(Dataset entries)
(* ===== verification/FatOutput.v ===== *)
(** Writing the FAT executable (src/Tweak/FatMachO.c,
    [LC32InjectArm64ExecutableSlice] and its helpers).

    The injector copies the ARM slices of the target unchanged, except that an
    encrypted slice gets its transformed signature, and adds the signed arm64
    shim behind them.  It lays the slices out at aligned offsets, writes a FAT
    header that names the shim first, copies the slices through a buffer, and
    reads everything back.  Here are the selection of slices, the layout, the
    header, the copy and the comparison; opening, staging, signing and renaming
    files are calls of the operating system and are left out. *)

From stdpp Require Import base list.
From Stdlib Require Import ZArith Lia.
From S2P Require Import Prelude Bytes MachOImage HostIO CodeSignature.

Open Scope Z_scope.

Definition LC32_OUTPUT_MIN_ALIGN_EXPONENT : Z := 14.
Definition LC32_COPY_BUFFER_SIZE : Z := 256 * 1024.
Definition LC32_IOS_11_VERSION : Z := Z.shiftl 11 16.
Definition PLATFORM_IOS : Z := 2.
Definition CPU_SUBTYPE_ARM64_ALL : Z := 0.
Definition MH_EXECUTE : Z := 2.

Inductive InjectError : Type :=
| TooManySlices | SwappedSlice | ConflictingSDK
| ShimNotExecutable | ShimSwapped | ShimNoArm64 | ShimNoBuildVersion
| BuildVersionUnusable | BuildVersionChanged
| OffsetsExceedFat | SizeExceedsFat.

(** ** The SDK version *)

(** [preserve] is the build option LC32_PRESERVE_GUEST_SDK. *)
Definition LC32EffectiveShimSDK (preserve : bool) (guestSlice : LC32MachOSlice) : Z :=
  let sdk :=
    if hasVersionMinIPhoneOS guestSlice then versionMinIPhoneOSSDK guestSlice
    else if hasBuildVersion guestSlice && (buildVersionPlatform guestSlice =? PLATFORM_IOS)
         then buildVersionSDK guestSlice
    else 0 in
  if preserve then sdk
  else if sdk <? LC32_IOS_11_VERSION then LC32_IOS_11_VERSION else sdk.

Definition LC32PatchShimBuildVersion (shimBytes : list Z) (shimSize : Z)
    (shimSlice : LC32MachOSlice) (requestedSDK : Z) : outcome InjectError (list Z) :=
  let at_ := buildVersionCommandOffset shimSlice in
  _ ← reject_if (isByteSwapped shimSlice || negb (hasBuildVersion shimSlice) ||
                 (shimSize <? at_) || (shimSize - at_ <? build_version_command_size))
        BuildVersionUnusable;
  command ← fetch shimBytes at_ build_version_command_size;
  cmd ← u32_at command 0;
  cmdsize ← u32_at command 4;
  platform ← u32_at command 8;
  minos ← u32_at command 12;
  sdk ← u32_at command 16;
  _ ← reject_if (negb (cmd =? LC_BUILD_VERSION) || (cmdsize <? build_version_command_size) ||
                 negb (platform =? buildVersionPlatform shimSlice) ||
                 negb (minos =? buildVersionMinOS shimSlice) ||
                 negb (sdk =? buildVersionSDK shimSlice)) BuildVersionChanged;
  command ← store command 12 (le_bytes 4 LC32_IOS_11_VERSION);
  command ← store command 16 (le_bytes 4 requestedSDK);
  store shimBytes at_ command.

(** ** Choosing the slices *)

(** What the loop over the target's slices decides. *)
Inductive target_scan : Type :=
| NotApplicable
| TargetFailed (e : InjectError)
| TargetSlices (sdk : option Z) (hasEncrypted : bool).

Fixpoint scan_target (preserve : bool) (l : list LC32MachOSlice) (sdk : option Z)
    (hasEncrypted : bool) : target_scan :=
  match l with
  | [] => match sdk with None => NotApplicable | Some _ => TargetSlices sdk hasEncrypted end
  | slice :: rest =>
      if cpuType slice =? CPU_TYPE_ARM64 then NotApplicable
      else if negb (cpuType slice =? CPU_TYPE_ARM) || negb (fileType slice =? MH_EXECUTE) then
        NotApplicable
      else if isByteSwapped slice then TargetFailed SwappedSlice
      else
        let sliceSDK := LC32EffectiveShimSDK preserve slice in
        match sdk with
        | Some targetSDK =>
            if negb (targetSDK =? sliceSDK) then TargetFailed ConflictingSDK
            else scan_target preserve rest (Some sliceSDK) (hasEncrypted || encrypted slice)
        | None => scan_target preserve rest (Some sliceSDK) (hasEncrypted || encrypted slice)
        end
  end.

Definition check_target (preserve : bool) (image : LC32MachOImage) : target_scan :=
  if LC32_MAX_MACH_O_SLICES <=? count image then TargetFailed TooManySlices
  else scan_target preserve (slices image) None false.

Definition LC32BaseCPUSubtype (subtype : Z) : Z := Z.land subtype (u32_not CPU_SUBTYPE_MASK).

(** The loop over the shim's slices. *)
Fixpoint select_shim (l : list LC32MachOSlice) (shimSlice : option LC32MachOSlice)
    : outcome InjectError (option LC32MachOSlice) :=
  match l with
  | [] => mret shimSlice
  | candidate :: rest =>
      _ ← reject_if (negb (fileType candidate =? MH_EXECUTE)) ShimNotExecutable;
      _ ← reject_if (isByteSwapped candidate) ShimSwapped;
      let suitable := (cpuType candidate =? CPU_TYPE_ARM64) &&
        (LC32BaseCPUSubtype (cpuSubtype candidate) =? CPU_SUBTYPE_ARM64_ALL) &&
        negb (encrypted candidate) in
      select_shim rest
        (match shimSlice with
         | None => if suitable then Some candidate else None
         | Some s => Some s
         end)
  end.

Definition find_shim (image : LC32MachOImage) : outcome InjectError LC32MachOSlice :=
  found ← select_shim (slices image) None;
  shimSlice ← or_reject found ShimNoArm64;
  _ ← reject_if (negb (hasBuildVersion shimSlice)) ShimNoBuildVersion;
  mret shimSlice.

(** ** Output slices *)

Record LC32OutputSlice := mkOutput {
  os_sourceOffset : Z;
  os_sourceBytes : option (list Z);
  os_replacementBytes : option (list Z);
  os_replacementOffset : Z;
  os_replacementSize : Z;
  os_size : Z;
  os_cpuType : Z;
  os_cpuSubtype : Z;
  os_fileType : Z;
  os_sourceAlign : Z;
  os_is64Bit : bool;
  os_encrypted : bool;
  os_outputOffset : Z;
  os_outputAlign : Z
}.

Definition set_output (s : LC32OutputSlice) (off align : Z) : LC32OutputSlice :=
  mkOutput (os_sourceOffset s) (os_sourceBytes s) (os_replacementBytes s)
    (os_replacementOffset s) (os_replacementSize s) (os_size s) (os_cpuType s) (os_cpuSubtype s)
    (os_fileType s) (os_sourceAlign s) (os_is64Bit s) (os_encrypted s) off align.

(** The slice of the target; an encrypted one has its transformed signature. *)
Definition target_output (source : LC32MachOSlice) (transformed : option (list Z))
    : LC32OutputSlice :=
  mkOutput (offset source) None transformed
    (if encrypted source then codeSignatureOffset source else 0)
    (if encrypted source then codeSignatureSize source else 0)
    (size source) (cpuType source) (cpuSubtype source) (fileType source) (alignExponent source)
    (negb (is32Bit source)) (encrypted source) 0 0.

Definition shim_output (shimSlice : LC32MachOSlice) (signedShimBytes : list Z)
    : LC32OutputSlice :=
  mkOutput 0 (Some signedShimBytes) None 0 0 (blen signedShimBytes) (cpuType shimSlice)
    (cpuSubtype shimSlice) (fileType shimSlice) (alignExponent shimSlice)
    (negb (is32Bit shimSlice)) false 0 0.

Definition make_outputs (target : list (LC32MachOSlice * option (list Z)))
    (shimSlice : LC32MachOSlice) (signedShimBytes : list Z) : list LC32OutputSlice :=
  (uncurry target_output <$> target) ++ [shim_output shimSlice signedShimBytes].

(** ** Layout *)

Definition header_bytes (n : nat) : Z := fat_header_size + Z.of_nat n * fat_arch_size.

Fixpoint lay_out (l : list LC32OutputSlice) (outputSize : Z)
    : outcome InjectError (list LC32OutputSlice * Z) :=
  match l with
  | [] => mret ([], outputSize)
  | output :: rest =>
      let align := if os_sourceAlign output <? LC32_OUTPUT_MIN_ALIGN_EXPONENT
                   then LC32_OUTPUT_MIN_ALIGN_EXPONENT else os_sourceAlign output in
      _ ← reject_if (30 <? align) OffsetsExceedFat;
      outputSize ← or_reject (LC32AlignUInt64 outputSize (Z.shiftl 1 align)) OffsetsExceedFat;
      _ ← reject_if ((UINT32_MAX <? outputSize) || (UINT32_MAX <? os_size output))
            OffsetsExceedFat;
      let output := set_output output (u32 outputSize) align in
      outputSize ← or_reject (LC32AddUInt64 outputSize (os_size output)) SizeExceedsFat;
      _ ← reject_if (UINT32_MAX <? outputSize) SizeExceedsFat;
      '(rest, outputSize) ← lay_out rest outputSize;
      mret (output :: rest, outputSize)
  end.

Definition plan_output (l : list LC32OutputSlice) : outcome InjectError (list LC32OutputSlice * Z) :=
  lay_out l (header_bytes (length l)).

Definition LC32OutputIndexForFatDescriptor (descriptorIndex targetSliceCount : nat) : nat :=
  match descriptorIndex with O => targetSliceCount | S i => i end.

(** A descriptor; the swapped fields are stored in the host's byte order. *)
Definition fat_arch (o : LC32OutputSlice) : list Z :=
  le_bytes 4 (OSSwapInt32 (os_cpuType o)) ++ le_bytes 4 (OSSwapInt32 (os_cpuSubtype o)) ++
  le_bytes 4 (OSSwapInt32 (os_outputOffset o)) ++ le_bytes 4 (OSSwapInt32 (u32 (os_size o))) ++
  le_bytes 4 (OSSwapInt32 (os_outputAlign o)).

(** The outputs in the order of their descriptors. *)
Definition descriptor_order (outs : list LC32OutputSlice) : list LC32OutputSlice :=
  omap (fun i => outs !! LC32OutputIndexForFatDescriptor i (length outs - 1))
    (seq 0 (length outs)).

Definition fat_header (outs : list LC32OutputSlice) : list Z :=
  le_bytes 4 (OSSwapInt32 FAT_MAGIC) ++ le_bytes 4 (OSSwapInt32 (Z.of_nat (length outs))) ++
  concat (fat_arch <$> descriptor_order outs).

(** ** Copying a slice *)

(** The replacement of a slice is usable. *)
Definition replacement_ok (s : LC32OutputSlice) : bool :=
  match os_replacementBytes s with
  | None => os_replacementSize s =? 0
  | Some _ => LC32RangeFits (os_replacementOffset s) (os_replacementSize s) (os_size s)
  end.

Section copy.
  (** The system calls at each call of LC32ReadAt and LC32WriteAt, and the bound
      on their attempts. *)
  Variables (preads : nat -> nat -> Z -> Z -> pread_result)
    (pwrites : nat -> nat -> Z -> Z -> pwrite_result) (io_fuel : nat).

(** The bytes of a chunk: from memory, or read from the source file. *)
Definition chunk_bytes (call : nat) (s : LC32OutputSlice) (completed amount : Z)
    : io_result (list Z) :=
  match os_sourceBytes s with
  | Some bs => IoDone (sub bs completed amount)
  | None => LC32ReadAt (preads call) io_fuel amount (os_sourceOffset s + completed)
  end.

Fixpoint copy_chunks (fuel : nat) (s : LC32OutputSlice) (destinationOffset bufferSize : Z)
    (call : nat) (completed : Z) (file : list Z) : io_result unit * list Z :=
  if os_size s <=? completed then (IoDone tt, file)
  else match fuel with
  | O => (IoPending, file)
  | S f =>
      let remaining := os_size s - completed in
      let amount := if remaining <? bufferSize then remaining else bufferSize in
      match chunk_bytes call s completed amount with
      | IoDone bytes =>
          match LC32WriteAt (pwrites call) io_fuel bytes (destinationOffset + completed) file with
          | (IoDone _, file) =>
              copy_chunks f s destinationOffset bufferSize (S call) (completed + amount) file
          | r => r
          end
      | IoFailed e => (IoFailed e, file)
      | IoPending => (IoPending, file)
      end
  end.

Definition chunk_fuel (size bufferSize : Z) : nat := S (Z.to_nat (size / bufferSize)).

Definition LC32CopyOutputSliceToFD (s : LC32OutputSlice) (destinationOffset bufferSize : Z)
    (file : list Z) : io_result unit * list Z :=
  if negb (replacement_ok s) then (IoFailed EINVAL, file)
  else
    match copy_chunks (chunk_fuel (os_size s) bufferSize) s destinationOffset bufferSize 0 0 file with
    | (IoDone _, file) =>
        match os_replacementBytes s with
        | Some bs =>
            LC32WriteAt (pwrites (chunk_fuel (os_size s) bufferSize)) io_fuel
              (sub bs 0 (os_replacementSize s)) (destinationOffset + os_replacementOffset s) file
        | None => (IoDone tt, file)
        end
    | r => r
    end.

(** ** Comparing a slice with the file *)

(** The reads of the file that is compared. *)
Variable checks : nat -> nat -> Z -> Z -> pread_result.

(** The chunk with the replacement laid over it. *)
Definition overlay (s : LC32OutputSlice) (completed amount : Z) (bytes : list Z) : list Z :=
  let chunkEnd := completed + amount in
  let replacementEnd := os_replacementOffset s + os_replacementSize s in
  let overlapStart := if os_replacementOffset s <? completed then completed
                      else os_replacementOffset s in
  let overlapEnd := if chunkEnd <? replacementEnd then chunkEnd else replacementEnd in
  match os_replacementBytes s with
  | Some bs =>
      if overlapStart <? overlapEnd then
        splice bytes (overlapStart - completed)
          (sub bs (overlapStart - os_replacementOffset s) (overlapEnd - overlapStart))
      else bytes
  | None => bytes
  end.

Fixpoint match_chunks (fuel : nat) (s : LC32OutputSlice) (fdOffset bufferSize : Z)
    (call : nat) (completed : Z) : io_result bool :=
  if os_size s <=? completed then IoDone true
  else match fuel with
  | O => IoPending
  | S f =>
      let remaining := os_size s - completed in
      let amount := if remaining <? bufferSize then remaining else bufferSize in
      match chunk_bytes call s completed amount with
      | IoDone bytes =>
          match LC32ReadAt (checks call) io_fuel amount (fdOffset + completed) with
          | IoDone bytes' =>
              if bool_decide (overlay s completed amount bytes = bytes') then
                match_chunks f s fdOffset bufferSize (S call) (completed + amount)
              else IoDone false
          | IoFailed _ => IoDone false
          | IoPending => IoPending
          end
      | IoFailed _ => IoDone false
      | IoPending => IoPending
      end
  end.

Definition LC32OutputSliceMatchesFD (s : LC32OutputSlice) (fdOffset bufferSize : Z)
    : io_result bool :=
  if negb (replacement_ok s) then IoDone false
  else match_chunks (chunk_fuel (os_size s) bufferSize) s fdOffset bufferSize 0 0.

End copy.

(** ** Writing the file *)

Section write.
  (** The system calls for each slice; those of slice 0 come after the header. *)
  Variables (preads : nat -> nat -> nat -> Z -> Z -> pread_result)
    (header_pwrite : nat -> Z -> Z -> pwrite_result)
    (pwrites : nat -> nat -> nat -> Z -> Z -> pwrite_result) (io_fuel : nat).

Fixpoint copy_outputs (index : nat) (outs : list LC32OutputSlice) (file : list Z)
    : io_result unit * list Z :=
  match outs with
  | [] => (IoDone tt, file)
  | o :: rest =>
      match LC32CopyOutputSliceToFD (preads index) (pwrites index) io_fuel o (os_outputOffset o)
              LC32_COPY_BUFFER_SIZE file with
      | (IoDone _, file) => copy_outputs (S index) rest file
      | r => r
      end
  end.

(** ftruncate has made a file of [outputSize] zeros. *)
Definition write_output (outs : list LC32OutputSlice) (outputSize : Z) : io_result unit * list Z :=
  match LC32WriteAt header_pwrite io_fuel (fat_header outs) 0 (zeros outputSize) with
  | (IoDone _, file) => copy_outputs 0 outs file
  | r => r
  end.

End write.

(** The comparison of a parsed slice with what was intended. *)
Definition descriptor_matches (actual : LC32MachOSlice) (expected : LC32OutputSlice) : bool :=
  (cpuType actual =? os_cpuType expected) && (cpuSubtype actual =? os_cpuSubtype expected) &&
  (size actual =? os_size expected) && (offset actual =? os_outputOffset expected) &&
  (alignExponent actual =? os_outputAlign expected) &&
  (fileType actual =? os_fileType expected) &&
  negb (eqb (is32Bit actual) (os_is64Bit expected)) &&
  eqb (encrypted actual) (os_encrypted expected).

* _YOUR TASK_:
Although the records may continue, retype only the lines from the first one through the one containing "encrypted slice gets", exactly as they appear.

* _OUTPUT OF THE TASK_:
(* ===== verification/FatOutput.v ===== *)
(** Writing the FAT executable (src/Tweak/FatMachO.c,
    [LC32InjectArm64ExecutableSlice] and its helpers).

    The injector copies the ARM slices of the target unchanged, except that an
    encrypted slice gets its transformed signature, and adds the signed arm64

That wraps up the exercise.